* _Required work_:
Go through the entries below and copy each line that holds the word "priority".

____ Data records

(* ===== verification/Prelude.v ===== *)
(** * MiniMatch: a verification library for the C++ trading system

    MiniMatch is an exchange and an execution platform in C++.  An exchange keeps
    one order book per instrument and is fed by a pipeline thread through a
    lock-free ring; its inputs go to an event log, its state to snapshot files,
    its clients speak a binary protocol and are limited by a risk engine.  On the
    other side of the market an order management system works parent orders with
    child orders: schedules cut an order into slices, a router spreads a slice
    over the levels of several venues, whose books come from level-2 market data
    that the feeds of three venues bring, and positions follow the fills.  A FIX
    codec, session and server connect clients, recorders and a replay controller
    keep and steer recorded sessions.  The API server joins the exchange, the
    order management system, the positions and their limits, the drop copy and a
    volatility breaker; the dashboard is an exchange whose past can be shown.

    ** The files

    Shared:
    - [Prelude]: machine integers, the exception and state monads, tactics, lists.
    - [Bytes], [Float], [Arithmetic]: bytes; doubles as [spec_float]; the class of
      arithmetics with its instances for doubles and rationals.
    - [Rounding], [Decimal]: canonical doubles, what rounding does, the bytes of a
      double; [std::stod], [std::stoull] and [std::to_string].
    - [Text]: character strings, searches in them and printed integers.
    - [SortedMap]: [std::map] as a sorted list, over a class of strict orders.

    The order book (include/minimatch/types.hpp, order_book.hpp,
    src/order_book.cpp):
    - [Types], [OrderBook]: the data and every member function on the node array,
      free list, id index and level maps.
    - [BookSpec]: the price-time book, two queues of orders, which is what the
      book promises; [BookFacts], [BookEvents]: facts about it.
    - [BookInv], [BookRefine], [BookCommands]: the representation invariant and
      the refinement of every operation; [BookProps]: the properties.

    The exchange and what surrounds it:
    - [Layout]: the requests as they lie in memory; [Exchange], [ExchangeProps]:
      exchange.hpp, exchange.cpp with halts, price bands and snapshot files.
    - [Risk] (risk.cpp), [EventLog] (event_log.cpp), [Protocol] (protocol.cpp).
    - [SpscRing] (spsc_ring.hpp), [Pipeline] (pipeline.cpp): the steps of the two
      threads interleave in any way; loads may see any store that the memory
      order of the code allows.

    Execution:
    - [Oms], [OmsProps], [OmsRecovery]: oms.cpp and the persistence callback of
      apps/api.cpp.
    - [Router] (router.cpp), [RouteFeed] (router_market_data.cpp), [LiveQuotes]
      (live_router_quotes.cpp), [Schedule] (execution_algo.cpp, execution.cpp),
      [ExecutionEngine] (execution_engine.cpp with [std::mt19937_64],
      execution_replay.cpp), [LiveAlgo],
      [LiveAlgoProps] (live_algo_executor.cpp), [AlgoScheduler],
      [AlgoSchedulerProps] (algo_scheduler.cpp), [ExecutionRisk]
      (execution_risk.cpp), [Backtest], [BacktestProps] (backtest_engine.cpp),
      [Position] (position_manager.cpp, portfolio_risk.cpp), [Tca] (tca.cpp,
      execution_analytics.cpp), [QueueModel] (queue_model.cpp).
    - [DropCopy], [DropCopyProps] (drop_copy.cpp over a class of SQL tables),
      [Reconciliation], [ReconciliationProps] (reconciliation.cpp).

    Market data:
    - [MarketData], [MarketDataProps], [Consolidated]: market_data.cpp.
    - [Feeds]: what the feeds share, with a class of property trees for
      boost::property_tree; [Kraken], [KrakenProps] (kraken_l2.cpp, kraken_feed.cpp);
      [Binance], [BinanceProps] (binance_l2.cpp, binance_feed.cpp); [LiveMarket],
      [LiveMarketProps]: coinbase_l2.cpp and the state of
      apps/live_market_data_ws.cpp.
    - [VenueHealth], [LatencyStats], [MidpointHistory]: the files of these names.
    - [MarketReplay]: market_replay.cpp; [ReplayControl]: replay_control.cpp.
    - [Recording], [RecordingProps], [RecordingTypes]: the files, recorder and
      reader of market_recorder.cpp; [RecordingReplay]: its replay and checksum;
      [ReplayServer], [ReplayServerProps]: the loop of apps/market_replay_ws.cpp on
      these and [ReplayControl].

    FIX:
    - [Fix], [FixProps] (fix.cpp), [FixSession], [FixSessionProps]
      (fix_session.cpp), [FixStream], [FixResend] (the stream and resend handling
      of apps/fix_server.cpp with the two ends of a session), [FixGateway]
      (fix_gateway.cpp).

    Applications, composed of the above:
    - [ApiServer]: the state, callbacks, sampler and changing requests of
      apps/api.cpp; [ApiServerProps]: requests about the market; [ApiOrders]: fills,
      halts, restarts and the breaker.
    - [Dashboard], [DashboardProps]: the state, scenarios, arena and timeline of
      apps/web.cpp.

    ** What the theorems show

    - The book implements price-time priority: for any commands it has the
      results, the handler calls, the resting orders and the hash of the
      price-time book (refinement), and from that quantity is conserved, trades
      are fair and in priority order, fill-or-kill, post-only and immediate orders
      keep their promises, cancel and replace touch what they should, and a
      restored book continues like the original.
    - The exchange keeps instruments apart, gates submission by its controls and
      restores what its snapshot files hold; a truncated event log gives back the
      records before the cut; messages decode to what was encoded; accepted
      orders are within the risk limits.
    - The ring is a queue, the pipeline executes what was submitted in order, for
      every interleaving of the threads.
    - The order management system balances after any commands, commands change
      nothing when they throw and never reopen a final order, and the store
      restores the state.
    - A route plan takes each level at most once, within limits and in cost order;
      over market data it takes only levels of synchronized books; the quotes read
      from files are the levels published there; schedules add up; a live
      execution and the order management system agree to the last bit, and no
      order is left open; every job of the scheduler ends and leaves no order
      open; a backtest fills each slice at the first quote at or after its time
      and reports just that; profit is cash plus value; the costs of an execution
      add up; the queue model is a queue.
    - The drop copy answers from its cache as from the whole history;
      reconciliation finds nothing wrong where nothing is.
    - Level-2 books stay sorted and uncrossed; a reader that lost updates ends
      with the book that lost none; the consolidated prices are the best; the
      books of Kraken and Binance arrive in the market as the exchange publishes
      them; health, latencies and midpoints are functions of what was observed.
    - FIX messages parse to what was encoded, a changed byte is detected, messages
      are cut out of the stream as they were sent, numbers are consecutive, and a
      gap is recovered (by the server as long as no administrative message lies in
      it, because its CompIDs were moved from); a message to the gateway does all or nothing.
    - Recordings read back, also behind a crash; whatever a file holds, the reader
      returns what is there: the file is the bytes of the records it returns, up to
      the words of a NaN, and a rest; a replay is the recorded session again, also
      for what the live gateway recorded; the replay server shows the market after
      a prefix of the records, whatever the client commands; its thread never
      misses a wake-up.
    - The API server answers as the exchange and the risk checks alone would, up
      to the first trade, where it stops for ever; the positions are those of the
      fills whose command returned, and a breach of the portfolio limits by them
      halts every order until a resume; a restart restores orders and
      positions; the breaker trips exactly on the configured movement.
    - The dashboard's timeline shows any earlier moment as it was.

    Examples prove what modelling found to be wrong, each next to the theorem it
    limits: fill-or-kill with self-trade prevention and level totals that wrap in
    [BookProps], replacement past the controls in [ExchangeProps], the notional
    overflow in [Risk], the reopened log in [EventLog], overfilled parents in
    [OmsProps], the moved-from strings in [FixResend], endless rejects in
    [FixSessionProps], a restart that keeps a seek in [ReplayControl], executions
    that fail after a rejected child or by rounding in [LiveAlgoProps],
    cancellations that are not saved in [AlgoSchedulerProps], backtests that an
    empty quote ends in [BacktestProps], orders that a cancellation hides in
    [FixGateway], recordings that are appended to after a crash in
    [RecordingProps], events that a restart hides in [DropCopyProps], differences
    that are none in [ReconciliationProps], stale venues that look healthy in
    [VenueHealth] and [LiveMarketProps], late observations in [MidpointHistory],
    connections that end without need in [KrakenProps] and [BinanceProps], the
    server that its first trade stops in [ApiServerProps], fills that a failed save
    hides from positions and limits in [ApiOrders], and the crossed book that a
    restore may bring in [BookProps].

    ** Conventions

    - Integers are [Z] in the range of their type; every operation that can leave
      it goes through [u32], [u64], [i32] or [i64].  Signed overflow, which C++
      leaves undefined, wraps; where a theorem needs it, a hypothesis excludes it.
    - A double is a [spec_float] of binary64.  Theorems about sums are stated in
      exact rational arithmetic on the same definitions where rounding would
      make them false ([Position], [Schedule], [Tca]), and in doubles elsewhere.
    - An exception is a value; a member function that throws leaves a state too.
      Memory allocation never fails.
    - Handlers and callbacks are ordered lists of their calls.  A hash map is
      visited in an arbitrary order, which is an argument.  [std::sort] is merge
      sort; where equal elements could be told apart, theorems do not use it.
      [std::stable_sort] is insertion sort, which is proved stable.
    - A mutex makes its section one step; atomics are explicit loads and stores.
      A thread that locks a mutex it holds waits for ever ([Hung] in [ApiServer]),
      which is what a pthread mutex does.
    - Clock readings, quotes, files, received bytes and the numbers that a
      distribution draws are arguments or any sequences.  boost, zlib and SQLite
      are parameters: classes with the laws their documentation gives, and for the
      order store what it answers to each row ([StoreAnswers] in [ApiServer]).
    - A job of [AlgoScheduler] runs alone on the order management system: the
      code has no lock there, and what a race does is not modelled.

    ** Fuel

    Walks over the chains of the book have the number of nodes as fuel, the
    matching loops one more; [BookRefine] and [BookCommands] prove that it is
    enough in every state that the commands reach, so no result of [BookProps] is
    [out_of_fuel].  [split_loop] of [Fix] has the length of its string,
    [extract_loop] of [FixStream] one more than the buffer: each round takes a
    character at least ([FixProps.split_loop_fuel], [FixStream.read_stream_ok]).
    The same holds of [scan_levels] in [LiveQuotes], [pieces] in [Dashboard] and
    [tokens] in [ApiServer], which have the length of their text.  Twenty digits
    print every 64-bit number.  The loops over a recording have its length as
    fuel, since each record has sixteen bytes at least
    ([RecordingTypes.returned_records_are_held]).  Other recursion is structural.

    ** Not modelled

    - The SQLite stores (algo, execution, fix, midpoint, oms and settings store):
      they are statements for a library that is not in the repository.
      [OmsRecovery] and [DropCopy] state what a store must give back.  A step that
      fails in the middle of a scan, which the code takes for its end, and texts
      with a NUL, which SQLite cuts, are not represented.
    - Sockets, threads that serve them, HTTP headers, WebSocket frames and the
      JSON of the answers: apps/server.cpp, client.cpp, drop_copy_ws.cpp,
      market_data_ws.cpp and the rest of api.cpp, web.cpp and
      live_market_data_ws.cpp.
    - quant.cpp: exp, log and erfc, whose rounding the standard leaves open.
    - The command-line tools under apps/ and GoogleTest under build-ci/. *)

From stdpp Require Export base gmap sets list strings sorting.
From Stdlib Require Export ZArith Lia.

________

* _Written answer_:
    - The book implements price-time priority: for any commands it has the
      are fair and in priority order, fill-or-kill, post-only and immediate orders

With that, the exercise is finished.